"""
(* ===== verification/Characters.v ===== *)
(** Characters: the record of game-base, the rows and queries of
    agent/src/db/character.rs and agent/src/login/character_loader.rs over the
    tables of the migrations, and what comp/player.rs makes of a row.

    A query is the function its statement computes on the tables; an error of
    the database panics the task ([unwrap]) and is left out. *)
From stdpp Require Import base list option strings gmap.
From Stdlib Require Import ZArith Lia.
From S2P Require Import Prelude Utf Text F32 Definitions TypeIdEnums TypeId GameData Inventory InventoryRows Progress.

(** ** game-base: a character *)

Inductive SpawningState := Loading | Spawning | Finished.

Record Character := {
  char_id : Z;
  name : list Z;
  race : Race;
  scale : Z;
  level : Z;
  max_level : Z;
  exp : Z;
  sp : Z;
  sp_exp : Z;
  stats : Stats;
  stat_points : Z;
  current_hp : Z;
  current_mp : Z;
  berserk_points : Z;
  gold : Z;
  beginner_mark : bool;
  gm : bool;
  state : SpawningState;
  masteries : list (Z * Z);
  skills : list (Z * Z);
}.

(** ** db/character.rs: the rows *)

Inductive DbRace := DbChinese | DbEuropean.

Definition race_of_db (r : DbRace) : Race :=
  match r with DbChinese => Progress.Chinese | DbEuropean => Progress.European end.
Definition db_race_of (r : Race) : DbRace :=
  match r with Progress.European => DbEuropean | Progress.Chinese => DbChinese end.

Record CharacterData := {
  data_id : Z;
  user_id : Z;
  server_id : Z;
  charname : list Z;
  db_race : DbRace;
  character_type : Z;
  db_scale : Z;
  db_level : Z;
  db_max_level : Z;
  db_exp : Z;
  db_sp : Z;
  db_sp_exp : Z;
  strength : Z;
  intelligence : Z;
  db_stat_points : Z;
  db_current_hp : Z;
  db_current_mp : Z;
  deletion_end : option Z;
  pos_x : f32;
  pos_y : f32;
  pos_z : f32;
  db_rotation : Z;
  db_region : Z;
  db_berserk_points : Z;
  db_gold : Z;
  db_beginner_mark : bool;
  db_gm : bool;
  last_logout : option Z;
}.

(** A row of [character_items]: its slot and the rest, as in [InventoryRows]. *)
Definition ItemRow : Type := Z * CharacterItem.

Record DbCharacter := {
  character_data : CharacterData;
  db_items : list ItemRow;
  db_masteries : list (Z * Z);
  db_skills : list (Z * Z);
}.

(** The tables: characters in the order of their ids, the other ones with the
    id of the character first. *)
Record Database := {
  characters : list CharacterData;
  character_items : list (Z * ItemRow);
  character_masteries : list (Z * (Z * Z));
  character_skills : list (Z * (Z * Z));
  next_id : Z;
}.

Definition with_characters (cs : list CharacterData) (db : Database) : Database :=
  {| characters := cs; character_items := db.(character_items);
     character_masteries := db.(character_masteries); character_skills := db.(character_skills);
     next_id := db.(next_id) |}.

(** [deletion_end > NOW() OR deletion_end is null] *)
Definition not_deleted (now : Z) (c : CharacterData) : bool :=
  match c.(deletion_end) with Some t => now <? t | None => true end.

Definition fetch_characters (user shard now : Z) (db : Database) : list CharacterData :=
  List.filter (fun c => (c.(user_id) =? user) && (c.(server_id) =? shard) && not_deleted now c)
    db.(characters).

(** The rows of a table for one character, in the order of the query. *)
Definition rows_for {A} (id : Z) (rows : list (Z * A)) : list A :=
  map snd (List.filter (fun r => r.1 =? id) rows).

(** [load_characters_sparse]: the rows of the characters found, grouped. *)
Definition load_characters_sparse (user shard now : Z) (db : Database) : list DbCharacter :=
  map (fun c => {| character_data := c; db_items := rows_for c.(data_id) db.(character_items);
                   db_masteries := rows_for c.(data_id) db.(character_masteries);
                   db_skills := rows_for c.(data_id) db.(character_skills) |})
    (fetch_characters user shard now db).

Section Names.

(** [LOWER] of the database. *)
Context (lower : list Z -> list Z).

(** The server is bound as an [i16]. *)
Definition check_name_available (n : list Z) (server : Z) (db : Database) : list Z * bool :=
  (n, (length (List.filter (fun c => bool_decide (lower c.(charname) = lower n) && (c.(server_id) =? i16 server)%Z)
                 db.(characters)) =? 0)%nat).
End Names.

(** An [UPDATE] of the characters that match, and how many there were. *)
Definition update_where (p : CharacterData -> bool) (f : CharacterData -> CharacterData) (db : Database)
    : nat * Database :=
  (length (List.filter p db.(characters)),
   with_characters (map (fun c => if p c then f c else c) db.(characters)) db).

Definition with_deletion_end (t : option Z) (c : CharacterData) : CharacterData :=
  {| data_id := c.(data_id); user_id := c.(user_id); server_id := c.(server_id); charname := c.(charname);
     db_race := c.(db_race); character_type := c.(character_type); db_scale := c.(db_scale);
     db_level := c.(db_level); db_max_level := c.(db_max_level); db_exp := c.(db_exp); db_sp := c.(db_sp);
     db_sp_exp := c.(db_sp_exp); strength := c.(strength); intelligence := c.(intelligence);
     db_stat_points := c.(db_stat_points); db_current_hp := c.(db_current_hp);
     db_current_mp := c.(db_current_mp); deletion_end := t; pos_x := c.(pos_x); pos_y := c.(pos_y);
     pos_z := c.(pos_z); db_rotation := c.(db_rotation); db_region := c.(db_region);
     db_berserk_points := c.(db_berserk_points); db_gold := c.(db_gold);
     db_beginner_mark := c.(db_beginner_mark); db_gm := c.(db_gm); last_logout := c.(last_logout) |}.

Definition named (user server : Z) (n : list Z) (c : CharacterData) : bool :=
  (c.(user_id) =? user) && (c.(server_id) =? server) && bool_decide (c.(charname) = n).

(** Minutes, of the microseconds of a timestamp. *)
Definition minutes (m : Z) : Z := m * 60 * 1000000.

Definition start_delete_character (user : Z) (n : list Z) (server deletion_duration now : Z) (db : Database)
    : bool * Database :=
  let '(affected, db) :=
    update_where (named user (i16 server) n)
      (with_deletion_end (Some (now + minutes (i32 deletion_duration)))) db in
  ((affected =? 1)%nat, db).

Definition restore_character (user : Z) (n : list Z) (server now : Z) (db : Database) : bool * Database :=
  let '(affected, db) :=
    update_where (fun c => named user (i16 server) n c
                           && match c.(deletion_end) with Some t => now <? t | None => false end)
      (with_deletion_end None) db in
  ((affected =? 1)%nat, db).

(** The row [INSERT] makes: the columns it does not name take the defaults of
    the table, which are 0, false and null, and [chinese] for the race. *)
Definition inserted_row (id : Z) (c : CharacterData) : CharacterData :=
  {| data_id := id; user_id := c.(user_id); server_id := c.(server_id); charname := c.(charname);
     db_race := DbChinese; character_type := c.(character_type); db_scale := c.(db_scale);
     db_level := c.(db_level); db_max_level := c.(db_max_level); db_exp := 0; db_sp := 0;
     db_sp_exp := 0; strength := c.(strength); intelligence := c.(intelligence);
     db_stat_points := c.(db_stat_points); db_current_hp := c.(db_current_hp);
     db_current_mp := c.(db_current_mp); deletion_end := None; pos_x := c.(pos_x); pos_y := c.(pos_y);
     pos_z := c.(pos_z); db_rotation := 0; db_region := c.(db_region);
     db_berserk_points := 0; db_gold := 0;
     db_beginner_mark := c.(db_beginner_mark); db_gm := false; last_logout := None |}.

(** The row of an item: [variance] null and [amount] 1 by default. *)
Definition inserted_item (r : ItemRow) : ItemRow :=
  (r.1, {| item_obj_id := r.2.(item_obj_id); db_upgrade_level := r.2.(db_upgrade_level);
           db_variance := None; db_amount := 1 |}).

Definition create_character (c : DbCharacter) (db : Database) : Database :=
  let id := db.(next_id) in
  {| characters := db.(characters) ++ [inserted_row id c.(character_data)];
     character_items := db.(character_items) ++ map (fun r => (id, inserted_item r)) c.(db_items);
     character_masteries := db.(character_masteries);
     character_skills := db.(character_skills);
     next_id := id + 1 |}.

(** ** login/charselect.rs: the character a client asks for *)

(** An item in a slot, as it is written there. *)
Definition starting_item (slot obj_id : Z) : ItemRow :=
  (slot, {| item_obj_id := i32 obj_id; db_upgrade_level := 0; db_variance := None; db_amount := 1 |}).

Definition create_character_from (user server : Z) (n : list Z) (ref_id scale chest pants boots weapon : Z)
    : DbCharacter :=
  {| character_data :=
       {| data_id := 0; user_id := user; server_id := server; charname := n;
          db_race := if 2000 <? ref_id then DbEuropean else DbChinese;
          character_type := i32 ref_id; db_scale := scale; db_level := 1; db_max_level := 1; db_exp := 0;
          db_sp := 0; db_sp_exp := 0; strength := 20; intelligence := 20; db_stat_points := 0;
          db_current_hp := 200; db_current_mp := 200; deletion_end := None;
          pos_x := f32_of_Z 739; pos_y := f32_of_decimal false 374519 (-4); pos_z := f32_of_Z 1757;
          db_rotation := 0; db_region := 24998; db_berserk_points := 0; db_gold := 5000000;
          db_beginner_mark := true; db_gm := false; last_logout := None |};
     db_items := [starting_item 1 chest; starting_item 4 pants; starting_item 5 boots; starting_item 6 weapon];
     db_masteries := []; db_skills := [] |}.

(** ** comp/player.rs *)

(** [Player::from_db_character] with the casts of each column. *)
Definition from_db_character (data : CharacterData) : Character :=
  {| char_id := u32 data.(data_id); name := data.(charname); race := Progress.Chinese;
     scale := u8 data.(db_scale); level := u8 data.(db_level); max_level := u8 data.(db_max_level);
     exp := u64 data.(db_exp); sp := u32 data.(db_sp); sp_exp := u32 data.(db_sp_exp);
     stats := {| str := u16 data.(strength); int := u16 data.(intelligence) |};
     stat_points := u16 data.(db_stat_points); current_hp := u32 data.(db_current_hp);
     current_mp := u32 data.(db_current_mp); berserk_points := u8 data.(db_berserk_points);
     gold := u64 data.(db_gold); beginner_mark := data.(db_beginner_mark); gm := data.(db_gm);
     state := Loading; masteries := []; skills := [] |}.

Section Stats.

(** [f32::powi], whose precision the standard library leaves open. *)
Context (powi : f32 -> Z -> f32).

(** [SCALING.powi((level - 1) as i32) * (self.str * 10) as f32], in [u8] and [u16]. *)
Definition scaled (level value : Z) : Z :=
  f32_as (U 32) (fmul (powi (f32_of_decimal false 102 (-2)) (u8 (level - 1))) (f32_of_Z (u16 (value * 10)))).
Definition max_health_of (s : Stats) (level : Z) : Z := scaled level s.(str).
Definition max_mana_of (s : Stats) (level : Z) : Z := scaled level s.(int).

(** game/exp.rs: the systems for one entity. [upgrade] and [increase_max] are
    those of the components. *)
Definition reset_health_mana_on_level (p : StatPoints) (l : Leveled) (h : Health) (m : Mana) : Health * Mana :=
  if did_level l then
    (upgrade (max_health_of p.(Progress.stats) l.(Progress.level)) h,
     mana_upgrade (max_mana_of p.(Progress.stats) l.(Progress.level)) m)
  else (h, m).

Definition update_max_hp_mp_on_stat_change (p : StatPoints) (l : Leveled) (h : Health) (m : Mana) : Health * Mana :=
  if p.(has_spent_points) then
    (increase_max (max_health_of p.(Progress.stats) l.(Progress.level)) h,
     mana_increase_max (max_mana_of p.(Progress.stats) l.(Progress.level)) m)
  else (h, m).
End Stats.
(** One tick. *)
Lemma tick_follows self t v :
  settled v -> tick_ok self t v ->
  exists ps, tick self t v = Ok (ps, clear_visibility (after self t v))
    /\ client (ids v.(entities_in_radius)) ps = ids (after self t v).(entities_in_radius).
Proof.
  intros Hs [Hd Hi]. pose proof (after_sets self t v Hs) as [HA HR].
  unfold tick, visibility_tick, player_visibility_update. fold (after self t v).
  destruct (spawns_of_displayable t.(t_lookup) self.(game_entity) _ Hd) as (spawns & E & Hc).
  rewrite E, ok_bind. eexists; split; [reflexivity|].
  rewrite client_app, !client_group, Hc, client_despawns.
  revert HA HR Hi. generalize (after self t v) as v'. intros v' HA HR Hi.
  apply set_eq. intros i. rewrite elem_of_difference, elem_of_union, !elem_of_list_to_set, !elem_of_ids.
  rewrite !list_elem_of_In, !in_map_iff. setoid_rewrite <- list_elem_of_In.
  split.
  - intros [[(r & <- & Hr)|(r & Hr & <-)] Hn]; [exists r; split; [apply HA, Hr|reflexivity]|].
    exists r. split; [|reflexivity]. destruct (decide (r ∈ v'.(entities_in_radius))) as [Hin|Hout]; [exact Hin|].
    contradict Hn. exists r. split; [reflexivity|]. apply HR. auto.
  - intros (r & Hr & <-). split.
    + destruct (decide (r ∈ v.(entities_in_radius))) as [Hin|Hout]; [right; eauto|].
      left. exists r. split; [reflexivity|]. apply HA. auto.
    + intros (r' & Er & Hr'). apply HR in Hr' as [Hin Hout].
      rewrite (Hi r r') in Hr; [contradiction| | |congruence]; apply elem_of_union; auto.
Qed.

Fixpoint run (self : EntityReference) (ts : list Tick) (v : Visibility) : outcome unit (sent * Visibility) :=
  match ts with
  | [] => Ok ([], v)
  | t :: ts => '(ps, v) ← tick self t v; '(qs, v) ← run self ts v; Ok (ps ++ qs, v)
  end.

(** *** What a client should show *)

(** Those whose rows of the tick the player sees. *)
Definition seen (self : EntityReference) (radius : f32) (t : Tick) (x : EntityReference) : Prop :=
  exists pos, (x, pos) ∈ t.(t_rows) /\ sees self.(entity) t.(t_position) radius (x, pos).

(** The surroundings are those of the last tick in which a region near the player
    was active. *)
Fixpoint surroundings (self : EntityReference) (radius : f32) (before : EntityReference -> Prop) (ts : list Tick)
    : EntityReference -> Prop :=
  match ts with
  | [] => before
  | t :: ts => surroundings self radius (if active t.(t_activity) t.(t_position) then seen self radius t else before) ts
  end.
"""
▶ BRIEF
Using the entries above, give again exactly the lines from the line holding "server_id : Z;" through the line holding "db_current_mp : Z;". Include both end lines and nothing else.

▶ RESPONSE AREA
  server_id : Z;
  charname : list Z;
  db_race : DbRace;
  character_type : Z;
  db_scale : Z;
  db_level : Z;
  db_max_level : Z;
  db_exp : Z;
  db_sp : Z;
  db_sp_exp : Z;
  strength : Z;
  intelligence : Z;
  db_stat_points : Z;
  db_current_hp : Z;
  db_current_mp : Z;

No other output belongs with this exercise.